Muhteşem imza Dün gece Fenerbahçe için kayda değer bir geceydi. Sarı-lacivertliler maçı kendi alanında kabullendi. Enerjisini ve pozisyonları öylesine akıllı kullandı ki, Vestel'i kendi hamaratlığıyla baş başa bırakırken, rakip kaleye harika goller bıraktı. Bunda rakibi çökertme ustası Deivid'in etkisi büyüktü.
***
İlk dakikalarda, saldırgan bir Vestel vardı. Sonraki dakikalarda, rakibi ehlileştiren saldırganlığı izledik Fenerbahçe'de ve gol geldi. Bu golde, ölü pozisyona can veren Önder Turacı'nın emeği büyüktü. Önder'in Deivid'e gönderdiği pas, reddedilmesi imkansız bir teklifti. Ve Deivid, hakkındaki sis bulutlarının perdesini delik deşik etti. Ama Edu'nun ölü bir pozisyonda rakibine verdiği pas da, altın bir tepside sunulan beraberlik golü olarak, Fenerbahçe kalesine döndü. "İşte" dedim, "Fenerbahçe'nin kundakçısı..."
***
Tümer'in elden ayaktan kesilmiş bir direnci vardı dün gece, adına direnç denirse eğer. Fenerbahçe, Tümer sahada kaldığı sürece bir kişi eksik oynadı. Beraberlik dakikalarında sadece Appiah'da yürek vardı ve orta alandaki duruş tedirgin ediciydi. Bu dakikalarda Vestel'in yıpratıcı presi vardı. Ama büyük takım duruşu yoktu. Alex gözaltındaydı o sıra, Fenerbahçe zorlanıyor derken, Alex'in pozisyon üretme yeteneği, ölüyü diriltmeye yetti. Deivid'i gol atmaya zorlayan pasın ustasına bakınca, "Bu adam reenkarnasyon ustası" dedim...
***
Ayakları nihayet alev alan Deivid'in attığı goller, suskunluğun rahmindeki bir adamın, vuruş tekniğini öne çıkardığı belgesel gibiydi.
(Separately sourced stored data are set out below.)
(* ===== verification/Host.v ===== *)
(** * What the scenarios and examples run on

    The surroundings of the programs under [examples/] and [*/examples/]: how a peer starts to listen
    and stops ([test-support/src/peer/] and [echo_server.rs]), ports that refuse
    ([test-support/src/setup/closed_port.rs]), the log interceptors share, and the steps every
    program makes: building a client, one call of the fixture.

    Sockets, spawned tasks and the process are input and output (classes [Host] and [Logs]); TLS is a
    crate's ([TlsHost]), and which configuration a peer asks of it is here ([tls_config]).  What the
    spawned accept loops do is in [Accepting]. *)

From S2P Require Import Prelude Text Contract Interceptors Channel Pki Endpoint EgressBuilder RetryConfig BreakerConfig Resilience Peer Fixtures.
From Stdlib Require Import NArith Lia Strings.Byte.
From stdpp Require Import base tactics strings option list.

Class Host (W : Type) := {
  (** [tokio::net::TcpListener]; an address is its text, and so is an [io::Error]. *)
  TcpListener : Type;
  tcp_bind : string -> eff W (Result TcpListener string);
  local_addr : TcpListener -> W -> Result string string;
  listener_drop : TcpListener -> eff W unit;
  (** The shared record of requests. *)
  RequestLog : Type;
  requests_new : eff W RequestLog;
  recorded_in : RequestLog -> W -> list RecordedRequest;
  (** [tokio::spawn] of the accept loop of a peer, and [JoinHandle::abort]. *)
  JoinHandle : Type;
  spawn_accept : TcpListener -> PeerBehaviour -> RequestLog -> eff W JoinHandle;
  abort : JoinHandle -> eff W unit;
  (** [socket2::Socket]: a TCP socket, bound to any port of [127.0.0.1]; the port of its address, if
      that is an internet address. *)
  Socket : Type;
  SockAddr : Type;
  socket_new : eff W (Result Socket string);
  bind_loopback : Socket -> eff W (Result unit string);
  socket_addr : Socket -> W -> Result SockAddr string;
  internet_port : SockAddr -> option N;
  socket_drop : Socket -> eff W unit;
}.

(** The TLS crate's stores of roots, verifiers and server configurations, and the accept loop of a
    peer with one; errors are their texts. *)
Class TlsHost (W : Type) `{RcgenSvc W} `{Host W} := {
  RootCertStore : Type;
  ClientVerifier : Type;
  ServerConfig : Type;
  roots_empty : RootCertStore;
  roots_add : RootCertStore -> list byte -> Result RootCertStore string;
  verifier_build : RootCertStore -> Result ClientVerifier string;
  (** With the verifier of client certificates, when they are asked for. *)
  with_single_cert : option ClientVerifier -> list (list byte) -> PrivateKeyDer -> Result ServerConfig string;
  set_alpn_protocols : ServerConfig -> list (list byte) -> ServerConfig;
  spawn_tls_accept : TcpListener -> PeerBehaviour -> RequestLog -> ServerConfig -> eff W JoinHandle;
}.

(** ** A peer that listens *)

(** [RunningPeer], with what its clients are told of it ([Peer.RunningPeer]). *)
Record Server `{Host W} := listening {
  running : RunningPeer;
  server_requests : RequestLog;
  accept_loop : JoinHandle;
}.
Arguments Server {_ _}.
Arguments listening {_ _}.

Section listening.
Context {W : Type} `{!Host W}.

(** A value that is dropped where the rest fails. *)
Definition or_drop {A} (drop : eff W unit) (r : Result A string) : eff W (Result A string) :=
  match r with Ok a => ret (Ok a) | Err e => drop ;;; ret (Err e) end.

(** [PeerServer::serve]; the loop it spawns is given. *)
Definition serve (spawn : TcpListener -> RequestLog -> eff W JoinHandle) : eff W (Result Server string) :=
  let!? listener := tcp_bind "127.0.0.1:0" in
  let!? addr := fun w => or_drop (listener_drop listener) (local_addr listener w) w in
  let! requests := requests_new in
  let! accept_loop := spawn listener requests in
  ret (Ok (listening (running_peer addr) requests accept_loop)).

Definition peer_start (behaviour : PeerBehaviour) : eff W (Result Server string) :=
  serve (fun listener requests => spawn_accept listener behaviour requests).

(** [get_recorded_requests], and the drop. *)
Definition recorded (s : Server) (w : W) : list RecordedRequest := recorded_in (server_requests s) w.
Definition peer_drop (s : Server) : eff W unit := abort (accept_loop s).

(** *** A port that refuses *)

Record ClosedPort := closed_port {
  get_port : N;
  held : Socket;
}.

Definition reserve : eff W (Result ClosedPort string) :=
  let!? socket := socket_new in
  let!? _ := (let! r := bind_loopback socket in or_drop (socket_drop socket) r) in
  let!? addr := fun w => or_drop (socket_drop socket) (socket_addr socket w) w in
  let!? port := or_drop (socket_drop socket)
    (ok_or (internet_port addr) "the bound address is not an internet address") in
  ret (Ok (closed_port port socket)).
End listening.

(** ** A TLS peer *)

Inductive TlsServerMode := ServerAuthOnly | ClientAuthRequired.

Section tls.
Context {W : Type} `{!RcgenSvc W} `{!Host W} `{!TlsHost W}.

Fixpoint add_roots (roots : RootCertStore) (certs : list (list byte)) : Result RootCertStore string :=
  match certs with
  | [] => Ok roots
  | cert :: certs => let? roots := roots_add roots cert in add_roots roots certs
  end.

Definition client_verifier (pki : TestPki W) (mode : TlsServerMode) : Result (option ClientVerifier) string :=
  match mode with
  | ServerAuthOnly => Ok None
  | ClientAuthRequired =>
      let? roots := add_roots roots_empty (get_client_roots pki) in
      let? verifier := verifier_build roots in
      Ok (Some verifier)
  end.

(** What the acceptor of [PeerServer::start_tls] is made with, and the peer.  That a TLS provider is
    installed is the process's. *)
Definition tls_config (pki : TestPki W) (mode : TlsServerMode) : Result ServerConfig string :=
  let? verifier := client_verifier pki mode in
  let? config := with_single_cert verifier (get_server_chain pki) (get_server_key pki) in
  Ok (set_alpn_protocols config [String.list_byte_of_string "h2"]).

Definition peer_start_tls (behaviour : PeerBehaviour) (pki : TestPki W) (mode : TlsServerMode) :
    eff W (Result Server string) :=
  let!? config := ret (tls_config pki mode) in
  serve (fun listener requests => spawn_tls_accept listener behaviour requests config).
End tls.

(** [Arc<Mutex<Vec<String>>>]. *)
Class Logs (W : Type) := {
  Log : Type;
  new_log : eff W Log;
  push_log : Log -> string -> W -> W;
  read_log : Log -> W -> list string;
}.

(** [ClosedPort::get_endpoint]. *)
Definition closed_endpoint (port : N) : string := "http://127.0.0.1:" +:+ decimal port.

Section programs.
Context `{Contract} `{MethodPaths} `{TransportOptions} {W T : Type}.
Context `{!Engine W T} `{!LoadbalancerSvc W} `{!Host W} (ct : ClientType W T).
Context (fs_read : string -> eff W (Result (list byte) string)).
Context (call_error_to_string : CallError -> string).

(** A pure reading of the state. *)
Definition look {V A} (f : V -> A) : may_panic V A BoxError := fun v => (Some (Ok (f v)), v).

(** [EchoServer::start_with] and its readers. *)
Definition server_start (behaviour : PeerBehaviour) : may_panic W Server BoxError :=
  no_panic (let! r := peer_start behaviour in ret (map_err FromText r)).
Definition server_endpoint (s : Server) : string := get_endpoint (running s).
Definition count_requests (s : Server) (w : W) : nat := EchoServer.count_requests (recorded s w).
Definition get_last_header (s : Server) (name : string) (w : W) : option string :=
  EchoServer.get_last_header (recorded s w) name.
Definition is_last_message_compressed (s : Server) (w : W) : bool :=
  EchoServer.is_last_message_compressed (recorded s w).

(** [TonicGrpcEgressBuilderSpiFactory]. *)
Record TonicGrpcEgressBuilderSpiFactory := spi_factory { factory_endpoint : string }.
Definition factory_build (self : TonicGrpcEgressBuilderSpiFactory) : GrpcEgressBuilderImpl (W := W) :=
  builder_from (factory_endpoint self).

(** The fluent calls on a new builder. *)
Definition builder_with (endpoint : string) (options : list egress_option) :
    GrpcEgressBuilderImpl (W := W) :=
  fold_left with_option options (factory_build (spi_factory endpoint)).

(** [builder.build()?]. *)
Definition try_build (builder : GrpcEgressBuilderImpl (W := W)) : may_panic W (Client W) BoxError :=
  let! built := build ct fs_read call_error_to_string builder in
  ret (map_err FromChannel <$> built).
End programs.

(** One raw call of the fixture on any client: its path, its message and its options. *)
Definition send `{Contract} `{MethodPaths} {V} (c : Client V) (method : string) (body : list byte)
    (timeout : Duration) (metadata : Metadata) :
    may_panic V (Result (CallResponse (list byte) (r_metadata (raw c))) CallError) BoxError :=
  match CallFixture.path method with
  | None => ret None
  | Some path =>
      let '(message, options) := CallFixture.request_with body timeout metadata in
      no_panic (let! r := call_raw (raw c) path message options in ret (Ok r))
  end.

(** The result of a call that has to work. *)
Definition expect `{Contract} `{MethodPaths} {V R} (r : Result R CallError) : may_panic V R BoxError :=
  pure_result (map_err FromCall r).

(** A part of a program that runs on a decorator's state too. *)
Definition with_state `{Contract} `{MethodPaths} {F V A} (f : F) (m : may_panic (F * V) A BoxError) :
    may_panic V A BoxError := fun v =>
  let '(r, (_, v')) := m (f, v) in (r, v').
Acemilikten ustalığa geçişin renkli belgeseli. Ve muhteşem bir imza...
***
İkinci yarıda iki farklı galibiyetin rehavet sağladığı bir Fenerbahçe izledik. Bir yanı galibiyeti isterken, defansın buyurgan hataları da dikkat çekiciydi. Maçın 60. dakikasında ırgat yürekli Tuncay'ın sağdan bir gidişi var ki, kesinlikle gol olmalıydı ama Appiah, arkası dönük yakalandı kaleciye...
***
Maçın son dakikalarında skoru korumaktan başka amacı olmayan Fenerbahçe, kalesinde golü gördü. Bu gol de, gerilimi yükselten dakikalara mahkum etti Fenerbahçe'yi... Ama iki takım arasında "kalite farkı" her bakımdan dışa vurdu ve Fenerbahçe yediği basit gollere karşılık attığı yaratıcı gollerle, maçı koparıp aldı.
***
Maç öncesi beni en çok düşündüren, Fenerbahçe maçlarının sabıkalı hakemi Selçuk Dereli'ydi... Vestel Manisa forvetinin, Selçuk Dereli'nin adına ve geçmiş maçlarına güvenerek, rakip ceza alanında kendini yere atma seanslarına sığındığı dakikalarda, Selçuk Dereli, bu "sahte atışlara" kart gösteremedi. Ama sonucu etkileyecek hatası olmadı. Buna da şükür!
***
Fenerbahçe, hak ettiği liderlik biletiyle dönüyor Manisa'dan... Cumhuriyet Bayramı'nda alınan bu galibiyetin bir anlamı var. Çünkü biliyor ki, karşısında sadece Vestel Manisa yoktu. Yedi düvel vardı. Diğer takım taraftaları için biletleri fora edip, Fenerbahçe denince düşmanlığını dışa vuranlara karşı alınan bir galibiyetin o yüzden anlamı büyük.